A memo to unicorn companies
We keep hearing about unicorns, these billion-dollar companies waiting in the wings, with amazing valuations and pure paths to disrupt existing technologies.
We know them all, we hear of them and we hear of eager anticipation and ever higher valuations for them all, including Uber, Airbnb, Square, Pinterest and so many others that sound and are so exciting and are even ingrained in our lives before we even realized it.
Right now there's a frenzy out here in San Francisco. I am more afraid of being hit by a speeding fastball of money being thrown at a start-up than I am of anything the Giants can throw from the mound. These prospective public companies are being bid up by the same investors over and over again and they scream hot, hot, hot.
But, I say, hot to whom?
Just like what Clint says in that seminal stock movie, Magnum Force, "A man's got to know his limitations."
I don't know nearly as much as everyone at Dreamforce, where I am coming from in San Francisco, to determine winners and losers. I don't know which ones are part of a bubble and which ones are ingrained in the firmament.
But I do know one thing they don't out here: I know the stock market and I can tell you that this stock market is uniquely inhospitable to pretty much every single unicorn out there save two. That's right, these venture capitalists can speak endlessly about total addressable markets and the destruction of current competition as we know it. But do they know anything about the real end market? The stock market? Do they know about that kind of demand that ultimately controls the profits the insiders can make?
I do, and to be honest, we don't want any of these companies to come public, because we don't have enough of what these companies really need: money on the sidelines coming in to buy these deals.
Now, let's be sure, I am NOT talking about Airbnb and Uber, which are NOT valued at ridiculous valuations because they are used by so many people that there will be an appetite for both retail investors and institutional investors. These will most likely be bid up huge, not unlike Facebook or Alibaba. We have plenty of room for them, particularly if they limit the number of shares offered.
In fact, those two companies will mistakenly become the poster children of people who talk about a bubble brewing. Trust me when I say these two will make those pundits look like idiots because these companies are so pervasive worldwide, growing fast, and they offer so much value as to be unmistakably loved by the public, all of whom could be prospective buyers of newly minted shares.

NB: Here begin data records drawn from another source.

(** * A retrieval-augmented question-answering app: the core behind the pages

    The development embeds the functions of [Finalapp.py] and [app.py] that
    carry the behaviour of the application: the relevance gate and the prompt
    of [get_answer_with_source] and [get_answer], the identifiers written by
    [add_text_to_chromadb] and [setup_documents], [reset_collection],
    [add_to_search_history], and the three button handlers of the tabbed page
    (process, search, delete).

    Conventions.
    - A Python [str] is a [string]; a character stands for a code point
      below 256, and [py_isspace] is [str.isspace] on those code points.
    - A Python [float] is a binary64 [float] of the kernel.
    - Calls that only draw on the page ([st.markdown], [st.metric],
      progress bars) and [print] are left out; the calls a property speaks
      about ([st.error], [st.warning], [st.success]) are events of type [Ui].
    - The vector index (chromadb), the text splitter (langchain) and the two
      models are libraries outside the repository: the index and the splitter
      are modelled from the specification, the models are section variables. *)

From Stdlib Require Import Ascii String Floats.
From stdpp Require Import base option list gmap strings pretty.

Set Default Proof Using "Type".

(** ** Python values *)

Module Py.

(** [str.isspace] on code points below 256. *)
Definition py_isspace (c : ascii) : bool :=
  match c with
  | "009" | "010" | "011" | "012" | "013"
  | "028" | "029" | "030" | "031" | " "
  | "133" | "160" => true
  | _ => false
  end%char.

Fixpoint lstrip (s : string) : string :=
  match s with
  | String c s' => if py_isspace c then lstrip s' else s
  | EmptyString => EmptyString
  end.

Fixpoint rstrip (s : string) : string :=
  match s with
  | String c s' =>
      match rstrip s' with
      | EmptyString => if py_isspace c then EmptyString else String c EmptyString
      | r => String c r
      end
  | EmptyString => EmptyString
  end.

(** [s.strip()] *)
Definition strip (s : string) : string := lstrip (rstrip s).

(** [len(s)] *)
Definition len (s : string) : nat := String.length s.

(** Truth value of a string: [not s] is [negb (truthy s)]. *)
Definition truthy (s : string) : bool :=
  match s with EmptyString => false | _ => true end.

(** [sep.join(l)] *)
Fixpoint join (sep : string) (l : list string) : string :=
  match l with
  | [] => ""
  | [x] => x
  | x :: rest => x +:+ sep +:+ join sep rest
  end.

(** [str(n)] for a non-negative integer. *)
Definition str_of_nat (n : nat) : string := pretty n.

(** [s.split(sep)[0]]: the part of [s] before the first occurrence of a
    non-empty [sep], all of [s] when there is none. *)
Fixpoint split_head (sep s : string) : string :=
  if String.prefix sep s then ""
  else match s with
       | String c s' => String c (split_head sep s')
       | EmptyString => ""
       end.

(** Values that the metadata of a record holds. *)
Inductive value : Type :=
| VStr (s : string)
| VInt (n : nat).

(** [str(v)], which is how an f-string renders [v]. *)
Definition str (v : value) : string :=
  match v with
  | VStr s => s
  | VInt n => str_of_nat n
  end.

(** [min(l)] on floats: the first element that no later one is below.
    [None] stands for the [ValueError] on an empty list. *)
Definition min (l : list float) : option float :=
  match l with
  | [] => None
  | x :: rest => Some (fold_left (fun best y => if PrimFloat.ltb y best then y else best) rest x)
  end.

(** Exceptions, with the text [str(e)] gives. *)
Inductive exc_kind : Type :=
| ValueError | IndexError | AttributeError
| NotFoundError | AlreadyExistsError | DuplicateIDError
| EmbeddingError | GenerationError.

Record exc : Type := Exc { kind : exc_kind; msg : string }.

End Py.

#[global] Instance exc_kind_eq_dec : EqDecision Py.exc_kind.
Proof. solve_decision. Defined.
#[global] Instance exc_eq_dec : EqDecision Py.exc.
Proof. solve_decision. Defined.
#[global] Instance value_eq_dec : EqDecision Py.value.
Proof. solve_decision. Defined.

(** ** Results of calls that may raise, and the state the app runs in *)

Inductive result (A : Type) : Type :=
| Ok (a : A)
| Raise (e : Py.exc).
Arguments Ok {A} a.
Arguments Raise {A} e.

#[global] Instance result_ret : MRet result := fun A a => Ok a.
#[global] Instance result_bind : MBind result := fun A B f r =>
  match r with
  | Ok a => f a
  | Raise e => Raise e
  end.

(** [[f(x) for x in l]] when [f] may raise: the first exception ends it. *)
Fixpoint mapR {A B : Type} (f : A -> result B) (l : list A) : result (list B) :=
  match l with
  | [] => Ok []
  | x :: rest => y ← f x; ys ← mapR f rest; Ok (y :: ys)
  end.

(** [enumerate(l)] *)
Definition enumerate {A : Type} (l : list A) : list (nat * A) :=
  zip (seq 0 (length l)) l.

(** A metadata dict of the index, keyed by field name. *)
Abbreviation metadata := (gmap string Py.value).

(** One record of a collection: what a call of [collection.add] stores. *)
Record embedding_record : Type := EmbeddingRecord {
  er_id : string;
  er_embedding : list float;
  er_document : string;
  er_metadata : option metadata;
}.

(** What [collection.query(query_texts=[q], n_results=k)] returns, each field
    being the inner list of the single query, e.g. [results["documents"][0]].
    [qr_metadatas] is [None] when [results["metadatas"]] is falsy, and an
    entry is [None] for a record stored with no metadata. *)
Record query_result : Type := QueryResult {
  qr_documents : list string;
  qr_distances : list float;
  qr_ids : list string;
  qr_metadatas : option (list (option metadata));
}.

(** A collection object: the name it was created under. An object obtained
    before a reset therefore reaches the collection created by the reset. *)
Abbreviation handle := string (only parsing).

(** One entry of [st.session_state.search_history]. *)
Record history_entry : Type := HistoryEntry {
  h_question : string;
  h_answer : string;
  h_source : Py.value;
  h_timestamp : string;
}.

(** [st.session_state], with the keys the modelled code reads or writes.
    [document_contents] and [search_history] are [None] while the key is
    absent; [show_preview] holds the keys [show_preview_{i}]. *)
Record session : Type := Session {
  collection : option handle;
  uploaded_files_processed : list string;
  document_contents : option (gmap string string);
  search_history : option (list history_entry);
  show_preview : gmap nat bool;
}.
Lemma summary_counts_witness :
  exists f s,
    read_file main_csv_path
      (snd (_process_csv_output sample_runtime (answer_of sorting_example)
              [])) = Some f /\
    summary_block f = Some s /\ total_products s = 3.
Proof.
  destruct (summary_counts_the_records sample_runtime sorting_example [])
    as [f [s [H1 [H2 [_ [H4 _]]]]]].
  - vm_compute. reflexivity.
  - exists f, s. split; [exact H1 |]. split; [exact H2 | exact H4].
Defined.

(** X13.  An object without the attribute [raw], such as a plain list of
    groups, always gives the fallback file, even when the same groups
    passed as the raw answer of a task give the main report. *)
Theorem plain_groups_are_not_reported (rt : Runtime) (groups : list value)
    (rows : list row) (fs : filesystem) :
  process_groups rt groups [] = inr rows -> rows <> [] ->
  _process_csv_output rt (answer_of groups) fs
    = write_report (sort_values rows) fs /\
  _process_csv_output rt (Plain (VList groups)) fs = _create_fallback_csv fs /\
  fst (_process_csv_output rt (answer_of groups) fs)
    <> fst (_process_csv_output rt (Plain (VList groups)) fs).
Proof.
  intros Hp Hne.
  assert (H : _process_csv_output rt (answer_of groups) fs
              = write_report (sort_values rows) fs).
  { rewrite process_csv_output_answer. apply report_of_rows; assumption. }
  rewrite H. split; [reflexivity |]. split; [reflexivity |].
  vm_compute. discriminate.
Qed.

Lemma plain_groups_witness :
  _process_csv_output sample_runtime (Plain (VList sorting_example)) []
    = _create_fallback_csv [].
Proof.
  refine (proj1 (proj2 (plain_groups_are_not_reported sample_runtime
                          sorting_example _ [] _ _))).
  - vm_compute. reflexivity.
  - discriminate.
Defined.

(** ** The flow *)

Lemma process_csv_output_path (rt : Runtime) (unified_products : py_object)
    (fs : filesystem) :
  fst (_process_csv_output rt unified_products fs) = main_csv_path \/
  fst (_process_csv_output rt unified_products fs) = fallback_csv_path.
Proof.
  unfold _process_csv_output, finish.
  destruct (process_body rt unified_products) as [e|[df|]];
    [right | left | right]; reflexivity.
Qed.

(** X14.  [run_flow] always returns one of the three file names.  When
    the engine itself fails, it is the error file, which is then written
    with a single row of category "Error" carrying the message;
    otherwise it is the main report or the fallback file. *)
Theorem run_flow_path_is_known (rt : Runtime) (w : collaborators)
    (fs : filesystem) :
  (kickoff_failure w = None ->
   fst (run_flow rt w fs) = main_csv_path \/
   fst (run_flow rt w fs) = fallback_csv_path) /\
  (forall message, kickoff_failure w = Some message ->
     fst (run_flow rt w fs) = error_csv_path /\
     read_file error_csv_path (snd (run_flow rt w fs))
       = Some {| summary_block := None; table := [error_row message] |} /\
     source_products (error_row message) = message /\
     category (error_row message) = lit "Error").
Proof.
  split.
  - intros Hk. unfold run_flow, kickoff. rewrite Hk.
    unfold generate_csv.
    destruct (analysis_status (analyze_products w (collect_data w)));
      try (right; reflexivity).
    destruct (csv_task w) as [e|u]; [right; reflexivity |].
    pose proof (process_csv_output_path rt
                  (unified_products (analyze_products w (collect_data w)))
                  fs) as Hp.
    destruct (_process_csv_output rt _ fs) as [path fs'].
    cbn [fst] in Hp. cbn [csv_path].
    destruct Hp as [Hp|Hp]; subst path; [left | right]; reflexivity.
  - intros message Hk. unfold run_flow, kickoff. rewrite Hk.
    repeat split.
Qed.

(** X15.  When the engine does not fail but the collection task, the
    analysis task or the report task raises, [run_flow] returns the name
    of the fallback file and writes nothing: the files are as they were
    before the run. *)
Theorem run_flow_failure_writes_nothing (rt : Runtime) (w : collaborators)
    (fs : filesystem) :
  kickoff_failure w = None ->
  (exists e, collection_task w = inl e) \/
  (exists e, analysis_task w = inl e) \/
  (exists e, csv_task w = inl e) ->
  run_flow rt w fs = (fallback_csv_path, fs).
Proof.
  intros Hk Hfail. unfold run_flow, kickoff. rewrite Hk.
  unfold generate_csv, analyze_products, collect_data.
  destruct (collection_task w) as [e1|r] eqn:E1; [reflexivity |].
  cbn [collect_status].
  destruct (analysis_task w) as [e2|out] eqn:E2; [reflexivity |].
  cbn [analysis_status unified_products].
  destruct (csv_task w) as [e3|u] eqn:E3; [reflexivity |].
  destruct Hfail as [[e H]|[[e H]|[e H]]]; discriminate.
Qed.

Lemma run_flow_failure_witness :
  run_flow sample_runtime analysis_fails [] = (fallback_csv_path, []).
Proof.
  apply (run_flow_failure_writes_nothing sample_runtime analysis_fails []).
  - reflexivity.
  - right. left. exists TaskError. reflexivity.
Defined.

Lemma process_csv_output_written (rt : Runtime)
    (unified_products : py_object) (fs : filesystem) :
  exists f,
    read_file (fst (_process_csv_output rt unified_products fs))
      (snd (_process_csv_output rt unified_products fs)) = Some f /\
    table f <> [].
Proof.
  unfold _process_csv_output, finish.
  destruct (process_body rt unified_products) as [e|[df|]] eqn:E.
  - eexists. split; [reflexivity | discriminate].
  - apply process_body_rows in E.
    destruct E as [groups [rows [_ [Hne Hdf]]]].
    eexists. split; [reflexivity |]. cbn [table]. subst df.
    apply sort_values_nonempty. exact Hne.
  - eexists. split; [reflexivity | discriminate].
Qed.

(** X20.  When the engine does not fail and the three tasks succeed,
    [run_flow] returns what [_process_csv_output] returns for the answer
    of the analysis: a path that names a file written during the run,
    with a table that is not empty. *)
Theorem run_flow_writes_when_tasks_succeed (rt : Runtime)
    (w : collaborators) (fs : filesystem) (out : py_object) (r : value)
    (u : unit) :
  kickoff_failure w = None ->
  collection_task w = inr r ->
  analysis_task w = inr out ->
  csv_task w = inr u ->
  run_flow rt w fs = _process_csv_output rt out fs /\
  exists f,
    read_file (fst (run_flow rt w fs)) (snd (run_flow rt w fs)) = Some f /\
    table f <> [].
Proof.
  intros Hk Hc Ha Ht.
  destruct (run_flow_success rt w fs out r u Hk Hc Ha Ht) as [H _].
  rewrite H. split; [reflexivity |]. apply process_csv_output_written.
Qed.

Lemma run_flow_writes_witness :
  run_flow sample_runtime (all_succeed (VDict [])) []
    = _process_csv_output sample_runtime (TaskOutput (VDict [])) [].
Proof.
  exact (proj1 (run_flow_writes_when_tasks_succeed sample_runtime
                  (all_succeed (VDict [])) [] (TaskOutput (VDict []))
                  (VStr (lit "collected")) tt
                  eq_refl eq_refl eq_refl eq_refl)).
Defined.

(* ================================================================== *)
(** * Further properties of the search for the JSON text *)

Lemma find_from_none (sub s : str) :
  forall i, find_from sub s i = None <-> str_contains sub s = false.
Proof.
  induction s as [|c s IH]; intros i; simpl.
  - destruct (starts_with sub []); simpl; split; intros H;
      try discriminate; reflexivity.
  - destruct (starts_with sub (c :: s)); simpl.
    + split; discriminate.
    + apply IH.
Qed.

Lemma starts_with_inv (p s : str) :
  starts_with p s = true -> exists rest, s = p ++ rest.
Proof.
  revert s. induction p as [|x p IH]; intros s H.
  - exists s. reflexivity.
  - destruct s as [|y s]; [discriminate |]. simpl in H.
    apply andb_true_iff in H. destruct H as [Hc Hs].
    apply N.eqb_eq in Hc. subst y.
    destruct (IH s Hs) as [rest Hr]. exists rest. simpl. rewrite Hr.
    reflexivity.
Qed.

Lemma str_contains_longer (before k s : str) :
  str_contains (before ++ k) s = true -> str_contains k s = true.
Proof.
  induction s as [|c s IH].
  - simpl. rewrite orb_false_r. intros H.
    apply starts_with_inv in H. destruct H as [rest Hr].
    symmetry in Hr. apply app_eq_nil in Hr. destruct Hr as [Hr _].
    apply app_eq_nil in Hr. destruct Hr as [_ Hk]. subst k. reflexivity.
  - intros H. cbn [str_contains] in H. apply orb_true_iff in H.
    destruct H as [H|H].
    + apply starts_with_inv in H. destruct H as [rest Hr]. rewrite Hr.
      rewrite <- app_assoc. apply str_contains_middle.
    + cbn [str_contains]. rewrite (IH H). apply orb_true_r.
Qed.

Lemma start_marker_ends_with_key (indent : nat) :
  start_marker indent =
  (123%N :: 10%N :: List.repeat 32%N indent)
  ++ key_marker "unified_products".
Proof. reflexivity. Qed.

(** X16.  The search for the JSON text finds a start exactly when the raw
    answer contains the key "unified_products" followed by a colon;
    otherwise the groups come from the manual extraction alone and the
    JSON decoder is not consulted. *)
Theorem json_start_iff_key (rt : Runtime) (raw_content : str) :
  (find_json_start raw_content = None <->
   str_contains (key_marker "unified_products") raw_content = false) /\
  (str_contains (key_marker "unified_products") raw_content = false ->
   groups_of_text rt raw_content =
   bind (_extract_products_manually raw_content)
     (fun gs => ret (VList gs))).
Proof.
  assert (Hiff : find_json_start raw_content = None <->
                 str_contains (key_marker "unified_products") raw_content
                 = false).
  { unfold find_json_start, str_find. split.
    - intros H.
      destruct (find_from (start_marker 4) raw_content 0); [discriminate |].
      destruct (find_from (start_marker 2) raw_content 0); [discriminate |].
      destruct (find_from (key_marker "unified_products") raw_content 0)
        eqn:E; [discriminate |].
      apply find_from_none in E. exact E.
    - intros H.
      assert (H4 : find_from (start_marker 4) raw_content 0 = None).
      { apply find_from_none.
        destruct (str_contains (start_marker 4) raw_content) eqn:E;
          [| reflexivity].
        rewrite start_marker_ends_with_key in E.
        apply str_contains_longer in E. congruence. }
      assert (H2 : find_from (start_marker 2) raw_content 0 = None).
      { apply find_from_none.
        destruct (str_contains (start_marker 2) raw_content) eqn:E;
          [| reflexivity].
        rewrite start_marker_ends_with_key in E.
        apply str_contains_longer in E. congruence. }
      rewrite H4, H2.
      apply (find_from_none _ _ 0%nat) in H. rewrite H. reflexivity. }
  split; [exact Hiff |].
  intros H. apply Hiff in H. unfold groups_of_text. rewrite H. reflexivity.
Qed.

(** ** The candidate between the braces *)

Lemma count_char_cons (c x : char) (s : str) :
  count_char c (x :: s) =
  ((if char_eqb x c then 1 else 0) + count_char c s)%nat.
Proof.
  unfold count_char, char_eqb. simpl. rewrite (N.eqb_sym c x).
  destruct (x =? c)%N; reflexivity.
Qed.

Lemma scan_braces_spec (s : str) :
  forall i brace_count e,
    scan_braces s i brace_count = Some e ->
    exists k, e = (i + k)%nat /\ (1 <= k <= List.length s)%nat /\
      brace_count + Z.of_nat (count_char 123%N (List.firstn k s))
        - Z.of_nat (count_char 125%N (List.firstn k s)) = 0 /\
      List.nth_error s (k - 1) = Some 125%N.
Proof.
  induction s as [|c s IH]; intros i brace_count e H; [discriminate |].
  cbn [scan_braces] in H.
  destruct (char_eqb c 123%N) eqn:Eo.
  - assert (Ec : char_eqb c 125%N = false).
    { apply N.eqb_eq in Eo. subst c. reflexivity. }
    apply IH in H. destruct H as [k [He [Hk [Hb Hn]]]].
    exists (S k). split; [lia |]. split; [simpl; lia |].
    cbn [List.firstn]. rewrite !count_char_cons, Eo, Ec.
    split; [lia |].
    destruct k as [|k']; [lia |]. simpl. simpl in Hn.
    rewrite Nat.sub_0_r in Hn. exact Hn.
  - destruct (char_eqb c 125%N) eqn:Ec.
    + destruct (brace_count - 1 =? 0) eqn:Ez.
      * inversion H; subst. exists 1%nat.
        split; [lia |]. split; [simpl; lia |].
        cbn [List.firstn]. rewrite !count_char_cons, Eo, Ec.
        apply Z.eqb_eq in Ez.
        split; [unfold count_char; simpl; lia |].
        simpl. apply N.eqb_eq in Ec. subst c. reflexivity.
      * apply IH in H. destruct H as [k [He [Hk [Hb Hn]]]].
        exists (S k). split; [lia |]. split; [simpl; lia |].
        cbn [List.firstn]. rewrite !count_char_cons, Eo, Ec.
        split; [lia |].
        destruct k as [|k']; [lia |]. simpl. simpl in Hn.
        rewrite Nat.sub_0_r in Hn. exact Hn.
    + apply IH in H. destruct H as [k [He [Hk [Hb Hn]]]].
      exists (S k). split; [lia |]. split; [simpl; lia |].
      cbn [List.firstn]. rewrite !count_char_cons, Eo, Ec.
      split; [lia |].
      destruct k as [|k']; [lia |]. simpl. simpl in Hn.
      rewrite Nat.sub_0_r in Hn. exact Hn.
Qed.

(** X17.  When the brace-counting loop finds an end, the text handed to
    the JSON decoder is not empty, lies within the raw answer, ends with
    a closing brace and has as many opening as closing braces. *)
Theorem json_candidate_is_balanced (raw_content : str)
    (json_start json_end : nat) :
  find_json_end raw_content json_start = Some json_end ->
  (json_start < json_end <= List.length raw_content)%nat /\
  List.length (slice raw_content json_start json_end)
    = (json_end - json_start)%nat /\
  count_char 123%N (slice raw_content json_start json_end) =
  count_char 125%N (slice raw_content json_start json_end) /\
  List.nth_error (slice raw_content json_start json_end)
    (json_end - json_start - 1) = Some 125%N.
Proof.
  unfold find_json_end, slice. intros H.
  apply scan_braces_spec in H. destruct H as [k [He [Hk [Hb Hn]]]].
  rewrite length_skipn in Hk.
  replace (json_end - json_start)%nat with k by lia.
  split; [lia |]. split.
  - rewrite length_firstn, length_skipn. lia.
  - split; [lia |].
    rewrite nth_error_firstn.
    destruct (Nat.ltb_spec (k - 1) k) as [Hlt|Hge]; [exact Hn | lia].
Qed.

No, I am not talking about Airbnb and Uber. I am talking about all of the so-called disruptive companies that make for a more shared, algorithmic economy that deliver things or crowd source anything or enable mobile payments and digital wallets and alternatives to everything allegedly disdainful to the average Joe. Many of the unicorns are variants of these kinds of technologies and let me tell you something, they look like a lot of the disappointments that current litter your screens every day.
Memo to venture capitalists and investment bankers everywhere. We are wise to your games.
You will tell prospective buyers that if you want a piece of Airbnb or Uber you have to buy shares in Ubermenschen deliveryRatingscloudBankandeating corp, a business that not only brings you what you want and does what you want but is actually a total substitute for you so you can spend more time playing cool video games and pretending to work at your jobs.
Think of it. Look at the money that's been lost in the cool things that you may use: Yelp, Box, Twitter, HomeAway, GrubHub, Millennial Media, Rocket Fuel, LendingClub and Etsy. These are the "thanks for nothing" companies, meaning thanks for bringing public companies that ultimately killed our portfolio.
The unicorn companies follow in the footsteps of these companies and these footsteps led right into quicksand that engulfs so many money-losing portfolios.
I think the average investor has tired of exactly these kinds of stocks and without quid pro quos -- buy the couple of winners and take some of the losers -- many of these money-losing companies will find the IPO window nailed shut, boarded up and even, in some cases, armed with claymore mines and quad fifties trained on them.
So, memo to many of the unicorns out there: Never forget that your real end market isn't the consumer, it's the stock customer.
And in this miserable environment you aren't welcome until you grow not just a horn but some profits, which in many cases are as rare as, well, unicorns themselves.